2025
Desde ya un misionero
Febrero de 2025


“Desde ya un misionero”, El Amigo, febrero de 2025, págs. 44–45.

Desde ya un misionero

Un relato verídico de EE. UU.

Niños ayudando a su mamá a poner la mesa para la cena

Thad ayudó a su mamá a poner la mesa para la cena. “¿Puedo ponerme mi ropa de domingo esta noche?”, preguntó Thad. “¿Ya que los misioneros vienen a cenar?”.

La mamá sonrió. “Me parece una gran idea”.

Antes de la cena, Thad subió las escaleras para ponerse la camisa blanca y la corbata.

“¿Por qué tienes puesta corbata hoy?”, le preguntó su hermana mayor, Mindy. “Hoy no es domingo”.

“Los misioneros vendrán”, dijo. “¡Quiero ser como ellos!”

Niños bajando las escaleras mientras los padres les abren la puerta a los misioneros

Sonó el timbre, y Thad y Mindy bajaron corriendo las escaleras. Vieron entrar a dos misioneros con camisas blancas. Se sentaron, bendijeron la comida y comenzaron a comer. Thad tuvo cuidado de no derramar los espaguetis sobre su camisa blanca y limpia.

“Me gusta su corbata”, dijo el élder Cowley. “Parece un misionero”.

Thad sonrió. “Voy a servir en una misión cuando sea grande”.

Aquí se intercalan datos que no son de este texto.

Lemma reciprocal2by1_spec d :
  normalised d ->
  let v := reciprocal2by1 d in
  is_u64 v /\ exists k, 1 <= k <= d /\ d * (B64 + v) + k = B64 * B64.
Proof.
  intros Hd. unfold normalised in Hd. change (B64 / 2) with 9223372036854775808 in Hd.
  unfold reciprocal2by1, Div64, not64; cbn [fst].
  set (n := (B64 - 1 - d) * B64 + (B64 - 1)).
  pose proof (Z.div_mod n d ltac:(lia)). pose proof (Z.mod_pos_bound n d ltac:(lia)).
  split.
  - split; [apply Z.div_pos; lia|]. apply Z.div_lt_upper_bound; unfold n; nia.
  - exists (n mod d + 1). unfold n in *. lia.
Qed.

(** [Div64] is called within its precondition: the high word is below [d]. *)
Lemma reciprocal2by1_no_panic d : normalised d -> not64 d < d.
Proof. unfold normalised, not64. change (B64 / 2) with 9223372036854775808. lia. Qed.

(** The candidate remainder of the estimate [q1 + 1] (Moeller-Granlund). *)
Lemma mg_bounds d v k uh ul q1 q0 :
  normalised d -> 1 <= k <= d -> d * (B64 + v) + k = B64 * B64 ->
  0 <= uh < d -> is_u64 ul -> is_u64 q0 ->
  q1 * B64 + q0 = v * uh + uh * B64 + ul ->
  let r := uh * B64 + ul - (q1 + 1) * d in
  - d <= r /\ q0 + 1 - B64 <= r /\ (r < B64 - d \/ r < q0).
Proof.
  intros Hd Hk Ev Huh Hul Hq0 Eq r. unfold normalised, is_u64 in *.
  change (B64 / 2) with 9223372036854775808 in Hd.
  assert (B64 * r = k * uh + (B64 - d) * ul + d * q0 - B64 * d) as Er by (unfold r; nia).
  assert (0 <= k * uh <= d * (d - 1)) by nia.
  assert (0 <= (B64 - d) * ul <= (B64 - d) * (B64 - 1)) by nia.
  assert (B64 * r >= d * (q0 - B64)) as L by nia.
  split_and!.
  - nia.
  - assert (B64 * r > B64 * (q0 - B64)) by nia. lia.
  - assert (B64 * r < (B64 - d) * (B64 - d) + d * q0) as U by nia.
    destruct (Z.lt_ge_cases q0 (B64 - d)); [left|right]; nia.
Qed.
(* ===== verification/AffineCurve.v ===== *)
(** * The group law of a short Weierstrass curve

    The affine chord-and-tangent law of [y^2 = x^3 + b] over the integers modulo a
    prime [p], the specification of the curves of [Secp256k1] and [Bn254]. *)

From S2P Require Import Prelude ModArith.
From Stdlib Require Import Zdivisibility Zcong.

(** ** The affine law *)

(** [None] is the point at infinity. *)
Abbreviation apoint := (option (Z * Z)).

Section law.
  Context (p b : Z).

Definition inv_p (x : Z) : Z := Z.invmod x p.

(** The third point of the line of slope [m] through [(x1, y1)] and a point of abscissa [x2], reflected. *)
Definition chord (m x1 y1 x2 : Z) : Z * Z :=
  let x3 := (m * m - x1 - x2) mod p in (x3, (m * (x1 - x3) - y1) mod p).

Definition ec_double (P : apoint) : apoint :=
  match P with
  | None => None
  | Some (x, y) => if y =? 0 then None else Some (chord (3 * x * x * inv_p (2 * y)) x y x)
  end.

Definition ec_add (P Q : apoint) : apoint :=
  match P, Q with
  | None, _ => Q
  | _, None => P
  | Some (x1, y1), Some (x2, y2) =>
      if x1 =? x2 then if y1 =? y2 then ec_double P else None
      else Some (chord ((y2 - y1) * inv_p (x2 - x1)) x1 y1 x2)
  end.

Fixpoint ec_mul_pos (e : positive) (P : apoint) : apoint :=
  match e with
  | xH => P
  | xO e => ec_double (ec_mul_pos e P)
  | xI e => ec_add (ec_double (ec_mul_pos e P)) P
  end.

Definition ec_mul (k : Z) (P : apoint) : apoint := match k with Zpos e => ec_mul_pos e P | _ => None end.

Definition on_curve (P : apoint) : Prop :=
  match P with
  | None => True
  | Some (x, y) => 0 <= x < p /\ 0 <= y < p /\ y * y =[p]= x * x * x + b
  end.

(** ** The law stays on the curve *)

Context (p_prime : Z.prime p) (p_odd : 2 < p).

Lemma inv_p_spec x : ~ (p | x) -> inv_p x * x =[p]= 1.
Proof.
  intros Hx. unfold inv_p, cong. rewrite (Z.mod_1_l p) by lia. apply Z.invmod_prime; [exact p_prime|]. intros H. apply Hx.
  apply Z.mod_divide; [lia|exact H].
Qed.

Lemma not_divide_small x : 0 < Z.abs x < p -> ~ (p | x).
Proof.
  intros Hx Hd. apply Z.divide_abs_r, Z.divide_pos_le in Hd; lia.
Qed.

Lemma not_divide_mul x y : ~ (p | x) -> ~ (p | y) -> ~ (p | x * y).
Proof. intros Ha Hb H. apply (Z.divide_prime_mul _ _ _ p_prime) in H. tauto. Qed.

Lemma not_divide_2 : ~ (p | 2).
Proof. apply not_divide_small. lia. Qed.

Lemma not_divide_double y : 0 < y < p -> ~ (p | 2 * y).
Proof.
  intros Hy Hd. apply (Z.divide_prime_mul _ _ _ p_prime) in Hd as [Hd|Hd]; apply Z.divide_pos_le in Hd; lia.
Qed.

Lemma chord_range m x1 y1 x2 : let '(x3, y3) := chord m x1 y1 x2 in 0 <= x3 < p /\ 0 <= y3 < p.
Proof. unfold chord. split; apply Z.mod_pos_bound; lia. Qed.

(** The same point and the same inverse, from congruences. *)
Lemma chord_eq m m' x1 y1 x2 x3 y3 :
  0 <= x3 < p -> 0 <= y3 < p -> m =[p]= m' -> x3 =[p]= m * m - x1 - x2 -> y3 =[p]= m * (x1 - x3) - y1 ->
  chord m' x1 y1 x2 = (x3, y3).
Proof.
  intros H3 H4 Hm Hx Hy. unfold chord.
  assert ((m' * m' - x1 - x2) mod p = x3) as ->.
  { apply (cong_small p); [apply Z.mod_pos_bound; lia|exact H3|]. by rewrite cong_mod, Hx, Hm. }
  f_equal. apply (cong_small p); [apply Z.mod_pos_bound; lia|exact H4|]. by rewrite cong_mod, Hy, Hm.
Qed.

Lemma inv_p_eq x x' i : x =[p]= x' -> 0 <= i < p -> i * x =[p]= 1 -> i = inv_p x'.
Proof.
  intros Hx Hi E. apply (cong_small p); [exact Hi|unfold inv_p, Z.invmod; apply Z.mod_pos_bound; lia|].
  apply (cong_cancel p _ _ x' i); [by rewrite <- Hx, Z.mul_comm|]. rewrite (Z.mul_comm x' i), (Z.mul_comm x' (inv_p x')).
  rewrite inv_p_spec; [by rewrite <- Hx|]. rewrite <- cong_divide by lia. intros H0.
  rewrite Hx, H0, Z.mul_0_r in E. apply cong_small in E; lia.
Qed.

(** A line meets the curve in a third point, when it is tangent or a chord. *)
Lemma tangent_on_curve x y i x3 y3 :
  y * y =[p]= x * x * x + b -> i * (2 * y) =[p]= 1 ->
  x3 =[p]= (3 * x * x * i) * (3 * x * x * i) - x - x -> y3 =[p]= (3 * x * x * i) * (x - x3) - y ->
  y3 * y3 =[p]= x3 * x3 * x3 + b.
Proof.
  intros Hc Hi Hx Hy. set (m := 3 * x * x * i) in *.
  transitivity ((m * (x - x3) - y) * (m * (x - x3) - y)); [by apply cong_mul|].
  assert (x3 * x3 * x3 + b - (m * (x - x3) - y) * (m * (x - x3) - y) =
    (x3 - x) * (x3 - x) * (x3 - (m * m - x - x)) - (y * y - (x * x * x + b)) + (3 * x * x - 2 * m * y) * (x3 - x)) as E by ring.
  apply cong_sub_0. replace (_ - (x3 * x3 * x3 + b)) with
    (- ((x3 - x) * (x3 - x) * (x3 - (m * m - x - x)) - (y * y - (x * x * x + b)) + (3 * x * x - 2 * m * y) * (x3 - x))) by lia.
  assert (3 * x * x - 2 * m * y =[p]= 0) as Hm.
  { apply (cong_comb1 p _ _ (- (3 * x * x)) (i * (2 * y)) 1); [done|]. unfold m. ring. }
  rewrite Hm, Hc, Hx. apply cong_eq. ring.
Qed.

Lemma chord_on_curve x1 y1 x2 y2 i x3 y3 :
  y1 * y1 =[p]= x1 * x1 * x1 + b -> y2 * y2 =[p]= x2 * x2 * x2 + b -> i * (x2 - x1) =[p]= 1 ->
  x3 =[p]= ((y2 - y1) * i) * ((y2 - y1) * i) - x1 - x2 -> y3 =[p]= ((y2 - y1) * i) * (x1 - x3) - y1 ->
  y3 * y3 =[p]= x3 * x3 * x3 + b.
Proof.
  intros Hc1 Hc2 Hi Hx Hy. set (m := (y2 - y1) * i) in *.
  transitivity ((m * (x1 - x3) - y1) * (m * (x1 - x3) - y1)); [by apply cong_mul|].
  (* The cubic minus the line squared is a linear polynomial of slope [a], zero at [x1] and [x2]. *)
  set (X := m * m - x1 - x2) in *. set (a := - 2 * m * (y1 - m * x1) - (x1 * x2 + X * (x1 + x2))).
  assert (m * (x2 - x1) + y1 =[p]= y2) as Hm.
  { apply (cong_comb1 p _ _ (y2 - y1) (i * (x2 - x1)) 1); [done|]. unfold m. ring. }
  assert (a =[p]= 0) as Ha.
  { apply (cong_cancel p a 0 (x2 - x1) i); [by rewrite Z.mul_comm|]. rewrite Z.mul_0_r.
    assert ((x2 - x1) * a = (x2 * x2 * x2 + b - (m * (x2 - x1) + y1) * (m * (x2 - x1) + y1)) + (y1 * y1 - (x1 * x1 * x1 + b)))
      as -> by (unfold a, X; ring).
    rewrite Hm, Hc1, Hc2. apply cong_eq. ring. }
  assert ((m * (x1 - X) - y1) * (m * (x1 - X) - y1) - (X * X * X + b) =
    y1 * y1 - (x1 * x1 * x1 + b) - a * (X - x1)) as E by (unfold a, X; ring).
  rewrite Hx. apply cong_sub_0. rewrite E, Ha, Hc1. apply cong_eq. ring.
Qed.

Lemma ec_double_curve P : on_curve P -> on_curve (ec_double P).
Proof.
  destruct P as [[x y]|]; [|done]. cbn [on_curve ec_double]. intros (Hx & Hy & Hc).
  destruct (Z.eqb_spec y 0) as [|Hn]; [done|]. pose proof (chord_range (3 * x * x * inv_p (2 * y)) x y x) as Hr.
  unfold chord in *. destruct Hr as [Hr1 Hr2]. split; [done|]. split; [done|].
  apply (tangent_on_curve x y (inv_p (2 * y))); [done|apply inv_p_spec, not_divide_double; lia|apply cong_mod|].
  rewrite cong_mod. reflexivity.
Qed.

Lemma ec_add_curve P Q : on_curve P -> on_curve Q -> on_curve (ec_add P Q).
Proof.
  destruct P as [[x1 y1]|]; [|done]. destruct Q as [[x2 y2]|]; [|done]. intros HP HQ. cbn [ec_add].
  destruct (Z.eqb_spec x1 x2) as [->|Hx]; [destruct (y1 =? y2); [by apply ec_double_curve|done]|].
  destruct HP as (Hx1 & Hy1 & Hc1), HQ as (Hx2 & Hy2 & Hc2).
  pose proof (chord_range ((y2 - y1) * inv_p (x2 - x1)) x1 y1 x2) as Hr.
  unfold chord in *. destruct Hr as [Hr1 Hr2]. split; [done|]. split; [done|].
  apply (chord_on_curve x1 y1 x2 y2 (inv_p (x2 - x1))); [done|done|apply inv_p_spec, not_divide_small; lia|apply cong_mod|].
  rewrite cong_mod. reflexivity.
Qed.

Lemma ec_mul_curve k P : on_curve P -> on_curve (ec_mul k P).
Proof.
  intros HP. destruct k as [|e|e]; [done| |done]. cbn [ec_mul].
  induction e; cbn [ec_mul_pos]; auto using ec_add_curve, ec_double_curve.
Qed.

(** Multiplication, one bit at a time from the most significant one. *)
Lemma ec_mul_bit k d P : 0 <= k -> 0 <= d < 2 ->
  ec_mul (2 * k + d) P = if d =? 1 then ec_add (ec_double (ec_mul k P)) P else ec_double (ec_mul k P).
Proof.
  intros Hk Hd. assert (d = 0 \/ d = 1) as [->| ->] by lia; destruct k as [|k|k]; try lia; done.
Qed.

(** ** Multiplication from the low bit

    The sum of the doubles of [P] that the bits of [k] select. *)
Fixpoint ec_sum_bits (k : positive) (R P : apoint) : apoint :=
  match k with
  | xH => ec_add R P
  | xO k => ec_sum_bits k R (ec_double P)
  | xI k => ec_sum_bits k (ec_add R P) (ec_double P)
  end.

Definition ec_scale (k : Z) (P : apoint) : apoint := match k with Zpos k => ec_sum_bits k None P | _ => None end.

Lemma ec_sum_bits_curve k R P : on_curve R -> on_curve P -> on_curve (ec_sum_bits k R P).
Proof.
  revert R P. induction k as [k IH|k IH|]; intros R P HR HP; cbn [ec_sum_bits]; auto using ec_add_curve, ec_double_curve.
Qed.

Lemma ec_scale_curve k P : on_curve P -> on_curve (ec_scale k P).
Proof. intros HP. destruct k as [|k|k]; [exact I|by apply ec_sum_bits_curve|exact I]. Qed.
End law.
(* ===== verification/Secp256k1.v ===== *)
(** * secp256k1: [pkg/c2crypto/secp256k1.go]

    Field and scalar arithmetic on 256-bit words, Jacobian points, and the
    recovery of a public key from a signature. The selections without branches
    ([u256Cmov] with a mask of zeros or ones) are written as in the source. An
    out parameter is a result; the error of a function is [Err tt]. *)

From S2P Require Import Prelude Uint256 Bitwise256 Limbs Arith256 Division256 Keccak.

(** ** Constants *)

Definition secpP : Uint256 := U256 0xfffffffefffffc2f 0xffffffffffffffff 0xffffffffffffffff 0xffffffffffffffff.
Definition secpN : Uint256 := U256 0xbfd25e8cd0364141 0xbaaedce6af48a03b 0xfffffffffffffffe 0xffffffffffffffff.
Definition secpNHalf : Uint256 := U256 0xdfe92f46681b20a0 0x5d576e7357a4501d 0xffffffffffffffff 0x7fffffffffffffff.
Definition secpGX : Uint256 := U256 0x59f2815b16f81798 0x029bfcdb2dce28d9 0x55a06295ce870b07 0x79be667ef9dcbbac.
Definition secpGY : Uint256 := U256 0x9c47d08ffb10d4b8 0xfd17b448a6855419 0x5da4fbfc0e1108a8 0x483ada7726a3c465.
Definition secpB : Uint256 := U256 7 0 0 0.
Definition secpOne : Uint256 := U256 1 0 0 0.
Definition secpZero : Uint256 := zero256.
Definition secpPMinus2 : Uint256 := U256 0xfffffffefffffc2d 0xffffffffffffffff 0xffffffffffffffff 0xffffffffffffffff.
Definition secpSqrtExp : Uint256 := U256 0xffffffffbfffff0c 0xffffffffffffffff 0xffffffffffffffff 0x3fffffffffffffff.
Definition secpNMinus2 : Uint256 := U256 0xbfd25e8cd036413f 0xbaaedce6af48a03b 0xfffffffffffffffe 0xffffffffffffffff.
Definition secpR : Z := 0x1000003d1.

(** ** Selection without branches *)

(** [x &^ mask | y & mask] *)
Definition cmov64 (x y mask : Z) : Z := Z.lor (Z.ldiff x mask) (Z.land y mask).

Definition u256Cmov (rd src : Uint256) (mask : Z) : Uint256 :=
  U256 (cmov64 (w0 rd) (w0 src) mask) (cmov64 (w1 rd) (w1 src) mask)
       (cmov64 (w2 rd) (w2 src) mask) (cmov64 (w3 rd) (w3 src) mask).

Definition ctZeroMask (t : Z) : Z :=
  let v := shr64 (Z.lor t (sub64 0 t)) 63 in sub64 0 (Z.lxor v 1).

Definition u256ZeroMask (a : Uint256) : Z := ctZeroMask (Z.lor (Z.lor (Z.lor (w0 a) (w1 a)) (w2 a)) (w3 a)).

Definition u256EqMask (a b : Uint256) : Z :=
  ctZeroMask (Z.lor (Z.lor (Z.lor (Z.lxor (w0 a) (w0 b)) (Z.lxor (w1 a) (w1 b))) (Z.lxor (w2 a) (w2 b)))
                    (Z.lxor (w3 a) (w3 b))).

(** ** The field *)

Definition feAdd (a b : Uint256) : Uint256 := AddMod256 a b secpP.
Definition feSub (a b : Uint256) : Uint256 := AddMod256 a (Sub256 secpP b) secpP.

(** The loops are those of [mul512]. *)
Definition feMul512 (a b : Uint256) : list Z := mul512 a b.

Definition mul256ByR (h0 h1 h2 h3 : Z) : Z * Z * Z * Z * Z :=
  let '(hi, l0) := Mul64 h0 secpR in
  let '(hi2, lo) := Mul64 h1 secpR in
  let '(l1, c) := Add64 lo hi 0 in
  let '(hi, _) := Add64 hi2 c 0 in
  let '(hi2, lo) := Mul64 h2 secpR in
  let '(l2, c) := Add64 lo hi 0 in
  let '(hi, _) := Add64 hi2 c 0 in
  let '(hi2, lo) := Mul64 h3 secpR in
  let '(l3, c) := Add64 lo hi 0 in
  let '(extra, _) := Add64 hi2 c 0 in
  (l0, l1, l2, l3, extra).

(** The first folding of [feReduce512]: the high half times [secpR] added to the low half. *)
Definition fold_high (z : list Z) : Uint256 * Z :=
  let '(m0, m1, m2, m3, extra) := mul256ByR (z !!! 4%nat) (z !!! 5%nat) (z !!! 6%nat) (z !!! 7%nat) in
  let '(l0, c) := Add64 (z !!! 0%nat) m0 0 in
  let '(l1, c) := Add64 (z !!! 1%nat) m1 c in
  let '(l2, c) := Add64 (z !!! 2%nat) m2 c in
  let '(l3, c) := Add64 (z !!! 3%nat) m3 c in
  let '(extra, _) := Add64 extra c 0 in
  (U256 l0 l1 l2 l3, extra).

(** One more folding: a limb times [secpR] added; the carry out. *)
Definition fold_limb (l : Uint256) (extra : Z) : Uint256 * Z :=
  let '(hi, lo) := Mul64 extra secpR in
  let '(l0, c) := Add64 (w0 l) lo 0 in
  let '(l1, c) := Add64 (w1 l) hi c in
  let '(l2, c) := Add64 (w2 l) 0 c in
  let '(l3, c) := Add64 (w3 l) 0 c in
  (U256 l0 l1 l2 l3, c).

(** The borrow of [res - secpP]. *)
Definition borrowP (res : Uint256) : Z :=
  let '(_, br) := Sub64 (w0 res) (w0 secpP) 0 in
  let '(_, br) := Sub64 (w1 res) (w1 secpP) br in
  let '(_, br) := Sub64 (w2 res) (w2 secpP) br in
  let '(_, br) := Sub64 (w3 res) (w3 secpP) br in
  br.

Definition feReduce512 (z : list Z) : Uint256 :=
  let '(l, extra) := fold_high z in
  let '(l, c) := fold_limb l extra in
  let '(res, _) := fold_limb l c in
  u256Cmov res (Sub256 res secpP) (sub64 (borrowP res) 1).

Definition feMul (a b : Uint256) : Uint256 := feReduce512 (feMul512 a b).
Definition feSqr (a : Uint256) : Uint256 := feMul a a.
Definition feDbl (a : Uint256) : Uint256 := AddMod256 a a secpP.
Definition feNeg (a : Uint256) : Uint256 := u256Cmov (Sub256 secpP a) secpZero (u256ZeroMask a).

(** [(e[i>>6] >> (i & 63)) & 1] *)
Definition bit256 (e : Uint256) (i : nat) : Z :=
  Z.land (shr64 (limb e (i / 64)) (Z.of_nat (i mod 64))) 1.

(** The loop of [fePow] and [scInv]: [n] bits from bit [i]. *)
Fixpoint pow_loop (mul : Uint256 -> Uint256 -> Uint256) (e : Uint256) (i n : nat) (result base : Uint256) : Uint256 :=
  match n with
  | O => result
  | S n =>
      let mask := sub64 0 (bit256 e i) in
      let result := u256Cmov result (mul result base) mask in
      pow_loop mul e (S i) n result (mul base base)
  end.

Definition fePow (base e : Uint256) : Uint256 := pow_loop feMul e 0 256 secpOne base.

Definition secp256k1FeInv (a : Uint256) : Uint256 := fePow a secpPMinus2.

Definition feSqrt (a : Uint256) : option Uint256 :=
  let y := fePow a secpSqrtExp in
  if u256EqMask (feSqr y) a =? 0 then None else Some y.

(** ** Jacobian points *)

Record secpJac := Jac { jx : Uint256; jy : Uint256; jz : Uint256 }.

Definition jacCmov (rd src : secpJac) (mask : Z) : secpJac :=
  Jac (u256Cmov (jx rd) (jx src) mask) (u256Cmov (jy rd) (jy src) mask) (u256Cmov (jz rd) (jz src) mask).

Definition jacInf : secpJac := Jac secpZero secpOne secpZero.

Definition jacDoubleBody (p : secpJac) : secpJac :=
  let a := feSqr (jx p) in
  let b := feSqr (jy p) in
  let c := feSqr b in
  let t1 := feAdd (jx p) b in
  let t2 := feSqr t1 in
  let t1 := feSub t2 a in
  let t2 := feSub t1 c in
  let d := feDbl t2 in
  let t1 := feDbl a in
  let e := feAdd t1 a in
  let f := feSqr e in
  let t1 := feDbl d in
  let x3 := feSub f t1 in
  let t1 := feSub d x3 in
  let t2 := feMul e t1 in
  let t1 := feDbl c in
  let t1 := feDbl t1 in
  let t1 := feDbl t1 in
  let y3 := feSub t2 t1 in
  let t1 := feAdd (jy p) (jy p) in
  let z3 := feMul t1 (jz p) in
  Jac x3 y3 z3.

Definition secp256k1JacDouble (p : secpJac) : secpJac :=
  let r := jacDoubleBody p in
  jacCmov r jacInf (u256ZeroMask (jz p)).

(** The sum, and the values [h], [s1], [s2] of the formulas. *)
Definition jacAddBody (p q : secpJac) : secpJac * Uint256 * Uint256 * Uint256 :=
  let z1z1 := feSqr (jz p) in
  let z2z2 := feSqr (jz q) in
  let u1 := feMul (jx p) z2z2 in
  let u2 := feMul (jx q) z1z1 in
  let t1 := feMul (jz q) z2z2 in
  let s1 := feMul (jy p) t1 in
  let t1 := feMul (jz p) z1z1 in
  let s2 := feMul (jy q) t1 in
  let h := feSub u2 u1 in
  let t1 := feDbl h in
  let i := feSqr t1 in
  let j := feMul h i in
  let t1 := feSub s2 s1 in
  let r := feDbl t1 in
  let v := feMul u1 i in
  let t1 := feSqr r in
  let t2 := feSub t1 j in
  let t1 := feDbl v in
  let x3 := feSub t2 t1 in
  let t1 := feSub v x3 in
  let t2 := feMul r t1 in
  let t1 := feMul s1 j in
  let t1 := feDbl t1 in
  let y3 := feSub t2 t1 in
  let t1 := feAdd (jz p) (jz q) in
  let t2 := feSqr t1 in
  let t1 := feSub t2 z1z1 in
  let t2 := feSub t1 z2z2 in
  let z3 := feMul t2 h in
  (Jac x3 y3 z3, h, s1, s2).

Definition secp256k1JacAdd (p q : secpJac) : secpJac :=
  let '(sum, h, s1, s2) := jacAddBody p q in
  let dbl := jacDoubleBody p in
  let z1m := u256ZeroMask (jz p) in
  let z2m := u256ZeroMask (jz q) in
  let hm := u256ZeroMask h in
  let sm := u256EqMask s1 s2 in
  let r := jacCmov sum dbl (Z.land hm sm) in
  let r := jacCmov r jacInf (Z.ldiff hm sm) in
  let r := jacCmov r q z1m in
  jacCmov r p z2m.

(** The loop of [secp256k1JacMul], from bit [n - 1] down to bit 0. *)
Fixpoint jac_mul_loop (base : secpJac) (k : Uint256) (n : nat) (r : secpJac) : secpJac :=
  match n with
  | O => r
  | S i =>
      let mask := sub64 0 (bit256 k i) in
      let r := secp256k1JacDouble r in
      let t := secp256k1JacAdd r base in
      jac_mul_loop base k i (jacCmov r t mask)
  end.

Definition secp256k1JacMul (p : secpJac) (k : Uint256) : secpJac := jac_mul_loop p k 256 jacInf.

Definition jacToAffine (p : secpJac) : option (Uint256 * Uint256) :=
  if IsZero (jz p) then None
  else
    let zinv := secp256k1FeInv (jz p) in
    let zinv2 := feSqr zinv in
    let zinv3 := feMul zinv2 zinv in
    Some (feMul (jx p) zinv2, feMul (jy p) zinv3).

(** ** Scalars *)

Definition scMul (a b : Uint256) : Uint256 := MulMod256 a b secpN.
Definition scInv (a : Uint256) : Uint256 := pow_loop scMul secpNMinus2 0 256 secpOne a.

(** ** Signatures and keys *)

Definition parseRecid (v : Z) : option Z :=
  if (v =? 27) || (v =? 28) then Some (v - 27)
  else if (v =? 0) || (v =? 1) then Some v
  else None.

Definition gjac : secpJac := Jac secpGX secpGY secpOne.

(** The point of abscissa [x] whose ordinate has the parity [recid]. *)
Definition lift_x (x : Uint256) (recid : Z) : option Uint256 :=
  let y2 := feAdd (feMul (feSqr x) x) secpB in
  match feSqrt y2 with
  | None => None
  | Some y =>
      if u256EqMask (feSqr y) y2 =? 0 then None
      else Some (if negb (Z.land (w0 y) 1 =? recid) then feNeg y else y)
  end.

(** [q = u1 * G + u2 * R] *)
Definition recover_point (rr ss zz y : Uint256) : secpJac :=
  let rjac := Jac rr y secpOne in
  let zz := Mod256 zz secpN in
  let rinv := scInv rr in
  let t := scMul zz rinv in
  let u1 := u256Cmov (Sub256 secpN t) secpZero (u256ZeroMask t) in
  let u2 := scMul ss rinv in
  secp256k1JacAdd (secp256k1JacMul gjac u1) (secp256k1JacMul rjac u2).

Definition EcRecover (hash : bytes) (v : Z) (r s : bytes) : outcome unit bytes :=
  if negb (length hash =? 32)%nat || negb (length r =? 32)%nat || negb (length s =? 32)%nat then Err tt
  else
  match parseRecid v with
  | None => Err tt
  | Some recid =>
      let rr := FromBytesBE r in
      let ss := FromBytesBE s in
      let zz := FromBytesBE hash in
      if IsZero rr || (0 <=? Cmp rr secpN) then Err tt
      else if IsZero ss || (0 <=? Cmp ss secpN) then Err tt
      else if 0 <? Cmp ss secpNHalf then Err tt
      else
      match lift_x rr recid with
      | None => Err tt
      | Some y =>
          match jacToAffine (recover_point rr ss zz y) with
          | None => Err tt
          | Some (qx, qy) => Ok (BytesBE qx ++ BytesBE qy)
          end
      end
  end.

Definition Secp256k1PubkeyFromSeckey (seckey : bytes) : outcome unit bytes :=
  if negb (length seckey =? 32)%nat then Err tt
  else
    let k := FromBytesBE seckey in
    if IsZero k || (0 <=? Cmp k secpN) then Err tt
    else
      match jacToAffine (secp256k1JacMul gjac k) with
      | None => Err tt
      | Some (qx, qy) => Ok (BytesBE qx ++ BytesBE qy)
      end.

Definition AddressFromPrivateKey (seckey : bytes) : outcome unit bytes :=
  match Secp256k1PubkeyFromSeckey seckey with
  | Ok pub => Ok (slice (Keccak256 pub) 12 32)
  | Err x => Err x
  | Panic => Panic
  | OutOfFuel => OutOfFuel
  end.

Familia cenando con los misioneros

“¡Qué buena meta!”, dijo el élder Wakefied. “Incluso puede empezar a ser misionero ahora mismo”.

Thad se sentó más erguido en su silla. “¿Cómo?”.

“Puede ser un buen ejemplo para los demás; puede fortalecer a su familia y puede ser un buen amigo”.

Thad pensó al respecto. “Puedo hacer eso”.

Niño que ayuda en su casa barriendo el piso, compartiendo sus juguetes y leyendo con su hermana.

Al día siguiente, Thad se esforzó por ser amable con Mindy. Ayudó a su mamá con los quehaceres. Compartió sus juguetes cuando uno de sus amigos vino a jugar.

Al final del día, la mamá lo abrazó. “Algún día vas a ser un gran misionero”.

Thad mostró una gran sonrisa. “¡Ya lo soy!”.